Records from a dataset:
********************
(* ===== verification/ScratchMem.v ===== *)
(** The memory of scratch allocators ([base/arena.h],
    [base/scratch_allocator.h/.cc], [base/allocator.h]): arenas are objects the
    allocator behind gave the memory for, linked by their [next] pointers, and
    allocators are values that are made, moved, swapped and destroyed.
    [Allocator] says where the blocks lie that one allocator hands out; here
    is who owns the arenas and who frees them.

    The heap behind is a parameter.  Freeing what is not a live block, or
    reading an arena that is gone, is undefined: [None]. *)
From S2P Require Import Prelude.
From S2P Require Allocator.
Local Open Scope Z_scope.

(** The heap behind: addresses for an alignment and a size, and the addresses
    of the live blocks. *)
Class Heap (H : Type) := {
  heap_alloc : Z -> Z -> H -> Z * H;
  heap_free : Z -> H -> H;
  blocks : H -> gset Z
}.

(** An allocation gives a block that was not live, and frees nothing; memory
    does not run out.  Freeing a live block frees that block. *)
Class HeapLaws (H : Type) `{Heap H} : Prop := {
  alloc_fresh : forall alignment size h p h', heap_alloc alignment size h = (p, h') ->
    0 < p /\ p ∉ blocks h /\ blocks h' = {[p]} ∪ blocks h;
  free_live : forall p h, p ∈ blocks h -> blocks (heap_free p h) = blocks h ∖ {[p]}
}.

Definition max_align : Z := 16.
Definition sizeof_Arena : Z := 32.

Section Operations.
  Context {H : Type} `{Heap H}.

(** [allocator] is a pointer that is set or null. *)
(** source/base/arena.h:8-12 [Arena] *)
Record Arena := MkArena { allocator : bool; next : option Z; bytes_ : Z; bytes_end_ : Z }.

(** source/base/arena.h:16-16 [Arena::Size] *)
Definition ArenaSize (a : Arena) : Z := bytes_end_ a - bytes_ a.

Record Memory := MkMemory { heap : H; arenas : gmap Z Arena }.

Definition Free (p : Z) (h : H) : option H := if decide (p ∈ blocks h) then Some (heap_free p h) else None.

(** source/base/arena.h:18-28 [Arena::Create] *)
Definition ArenaCreate (alloc_set : bool) (size alignment : Z) (m : Memory) : option (Z * Memory) :=
  if Allocator.IsValidAlignment alignment && alloc_set then
    let '(data, h) := heap_alloc max_align sizeof_Arena (heap m) in
    let '(bytes, h) := heap_alloc alignment size h in
    Some (data, MkMemory h (<[data := MkArena alloc_set None bytes (bytes + size)]> (arenas m)))
  else None.

(** source/base/arena.h:30-41 [Arena::Destroy] *)
Fixpoint ArenaDestroy (fuel : nat) (cur : option Z) (m : Memory) : option Memory :=
  match cur with
  | None => Some m
  | Some p =>
      match fuel, arenas m !! p with
      | S fuel, Some a =>
          if allocator a then
            match Free (bytes_ a) (heap m) ≫= Free p with
            | None => None
            | Some h => ArenaDestroy fuel (next a) (MkMemory h (delete p (arenas m)))
            end
          else None
      | _, _ => None
      end
  end.

(** source/base/scratch_allocator.h:45-50 [ScratchAllocator] *)
Record ScratchAllocator := MkScratch {
  real_allocator_ : bool;
  head_arena_ : option Z;
  cur_arena_ : option Z;
  cur_ptr_ : option Z;
  total_size_ : Z
}.

(** The initial values of the members. *)
Definition scratch_defaults : ScratchAllocator := MkScratch false None None None 0.

(** source/base/scratch_allocator.cc:7-16 [ScratchAllocator::ScratchAllocator] *)
Definition ScratchNew (reserve_size : Z) (m : Memory) : option (ScratchAllocator * Memory) :=
  if 0 <? reserve_size then
    match ArenaCreate true reserve_size max_align m with
    | None => None
    | Some (p, m) =>
        option_map (fun a => (MkScratch true (Some p) (Some p) (Some (bytes_ a)) (ArenaSize a), m)) (arenas m !! p)
    end
  else Some (MkScratch true None None None 0, m).

(** The members are swapped: the new value of each of the two. *)
(** source/base/scratch_allocator.cc:22-29 [ScratchAllocator::operator=] *)
Definition ScratchAssign (this other : ScratchAllocator) : ScratchAllocator * ScratchAllocator :=
  (MkScratch (real_allocator_ other) (head_arena_ other) (cur_arena_ other) (cur_ptr_ other) (total_size_ other),
   MkScratch (real_allocator_ this) (head_arena_ this) (cur_arena_ this) (cur_ptr_ this) (total_size_ this)).

(** source/base/scratch_allocator.cc:18-20 [ScratchAllocator::ScratchAllocator] *)
Definition ScratchMove (other : ScratchAllocator) : ScratchAllocator * ScratchAllocator := ScratchAssign scratch_defaults other.

(** source/base/scratch_allocator.cc:31-33 [ScratchAllocator::~ScratchAllocator] *)
Definition ScratchDestroy (fuel : nat) (s : ScratchAllocator) (m : Memory) : option Memory := ArenaDestroy fuel (head_arena_ s) m.

(** From the arena [cur] with the aligned address in it to the arena and the
    address of the block. *)
(** source/base/scratch_allocator.cc:43-59 [ScratchAllocator::AllocAligned] *)
Fixpoint FindRoom (fuel : nat) (alignment size : Z) (s : ScratchAllocator) (cur ptr_aligned : Z) (m : Memory) :
    option (Z * Z * Z * Memory) :=
  match arenas m !! cur with
  | None => None
  | Some a =>
      if bytes_end_ a <? ptr_aligned + size then
        match next a with
        | None =>
            match ArenaCreate (real_allocator_ s) (Z.max (total_size_ s * 2) size) alignment m with
            | None => None
            | Some (p, m) =>
                let m := MkMemory (heap m) (<[cur := MkArena (allocator a) (Some p) (bytes_ a) (bytes_end_ a)]> (arenas m)) in
                option_map (fun new => (p, bytes_ new, total_size_ s + ArenaSize new, m)) (arenas m !! p)
            end
        | Some p =>
            match fuel, arenas m !! p with
            | S fuel, Some a' => FindRoom fuel alignment size s p (Allocator.AlignPointer (bytes_ a') alignment) m
            | _, _ => None
            end
        end
      else Some (cur, ptr_aligned, total_size_ s, m)
  end.

(** source/base/scratch_allocator.cc:39-64 [ScratchAllocator::AllocAligned] *)
Definition AllocAligned (fuel : nat) (alignment size : Z) (s : ScratchAllocator) (m : Memory) :
    option (Z * ScratchAllocator * Memory) :=
  match Allocator.IsValidAlignment alignment, cur_ptr_ s, cur_arena_ s with
  | true, Some ptr, Some cur =>
      match FindRoom fuel alignment size s cur (Allocator.AlignPointer ptr alignment) m with
      | None => None
      | Some (cur, ptr_aligned, total, m) =>
          match arenas m !! cur with
          | Some a =>
              if ptr_aligned + size <=? bytes_end_ a then
                Some (ptr_aligned, MkScratch (real_allocator_ s) (head_arena_ s) (Some cur) (Some (ptr_aligned + size)) total, m)
              else None
          | None => None
          end
      end
  | _, _, _ => None
  end.

(** source/base/scratch_allocator.cc:35-37 [ScratchAllocator::Alloc] *)
Definition Alloc (fuel : nat) (size : Z) (s : ScratchAllocator) (m : Memory) := AllocAligned fuel max_align size s m.

(** source/base/scratch_allocator.cc:66-69 [ScratchAllocator::Free] *)
Definition ScratchFree (mem : Z) (s : ScratchAllocator) : ScratchAllocator := s.

(** source/base/scratch_allocator.cc:71-74 [ScratchAllocator::Purge] *)
Definition Purge (s : ScratchAllocator) (m : Memory) : option ScratchAllocator :=
  match head_arena_ s ≫= fun p => arenas m !! p with
  | Some a => Some (MkScratch (real_allocator_ s) (head_arena_ s) (head_arena_ s) (Some (bytes_ a)) (total_size_ s))
  | None => None
  end.

(** source/base/scratch_allocator.h:52-61 [ScratchAllocator::Scoped] *)
Definition Scoped (handler : ScratchAllocator -> Memory -> option (ScratchAllocator * Memory)) (s : ScratchAllocator) (m : Memory) :
    option (ScratchAllocator * Memory) :=
  option_map (fun r => (MkScratch (real_allocator_ (fst r)) (head_arena_ (fst r)) (cur_arena_ s) (cur_ptr_ s) (total_size_ (fst r)), snd r))
    (handler s m).

(** * Allocators and what is done with them *)

(** [CmScoped] runs a handler that allocates blocks, given by alignment and
    size. *)
Inductive Command :=
| CmNew (reserve_size : Z) | CmAlloc (i : nat) (alignment size : Z) | CmPurge (i : nat)
| CmScoped (i : nat) (requests : list (Z * Z)) | CmMove (i : nat) | CmAssign (i j : nat) | CmDestroy (i : nat).

Fixpoint AllocAll (fuel : nat) (requests : list (Z * Z)) (s : ScratchAllocator) (m : Memory) : option (ScratchAllocator * Memory) :=
  match requests with
  | [] => Some (s, m)
  | (alignment, size) :: requests' =>
      match AllocAligned fuel alignment size s m with
      | Some (_, s, m) => AllocAll fuel requests' s m
      | None => None
      end
  end.

(** The allocators made so far, [None] for one that was destroyed. *)
Record Program := MkProgram { scratches : list (option ScratchAllocator); memory : Memory }.

Definition scratch_at (i : nat) (p : Program) : option ScratchAllocator := scratches p !! i ≫= id.
Definition set_scratch (i : nat) (s : option ScratchAllocator) (p : Program) (m : Memory) : Program :=
  MkProgram (<[i := s]> (scratches p)) m.

Definition exec (fuel : nat) (c : Command) (p : Program) : option Program :=
  match c with
  | CmNew reserve_size =>
      option_map (fun r => MkProgram (scratches p ++ [Some (fst r)]) (snd r)) (ScratchNew reserve_size (memory p))
  | CmAlloc i alignment size =>
      match scratch_at i p with
      | Some s => option_map (fun r => set_scratch i (Some (snd (fst r))) p (snd r)) (AllocAligned fuel alignment size s (memory p))
      | None => None
      end
  | CmPurge i =>
      match scratch_at i p with
      | Some s => option_map (fun s => set_scratch i (Some s) p (memory p)) (Purge s (memory p))
      | None => None
      end
  | CmScoped i requests =>
      match scratch_at i p with
      | Some s => option_map (fun r => set_scratch i (Some (fst r)) p (snd r)) (Scoped (AllocAll fuel requests) s (memory p))
      | None => None
      end
  | CmMove i =>
      match scratch_at i p with
      | Some other =>
          let '(this, other) := ScratchMove other in
          Some (MkProgram (<[i := Some other]> (scratches p) ++ [Some this]) (memory p))
      | None => None
      end
  | CmAssign i j =>
      match scratch_at i p, scratch_at j p with
      | Some this, Some other =>
          let '(this, other) := ScratchAssign this other in
          Some (MkProgram (<[j := Some other]> (<[i := Some this]> (scratches p))) (memory p))
      | _, _ => None
      end
  | CmDestroy i =>
      match scratch_at i p with
      | Some s => option_map (set_scratch i None p) (ScratchDestroy fuel s (memory p))
      | None => None
      end
  end.
End Operations.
********************
Out of the preceding entries, pull each line that contains the word "other".

Definition ScratchAssign (this other : ScratchAllocator) : ScratchAllocator * ScratchAllocator :=
  (MkScratch (real_allocator_ other) (head_arena_ other) (cur_arena_ other) (cur_ptr_ other) (total_size_ other),
Definition ScratchMove (other : ScratchAllocator) : ScratchAllocator * ScratchAllocator := ScratchAssign scratch_defaults other.
      | Some other =>
          let '(this, other) := ScratchMove other in
          Some (MkProgram (<[i := Some other]> (scratches p) ++ [Some this]) (memory p))
      | Some this, Some other =>
          let '(this, other) := ScratchAssign this other in
          Some (MkProgram (<[j := Some other]> (<[i := Some this]> (scratches p))) (memory p))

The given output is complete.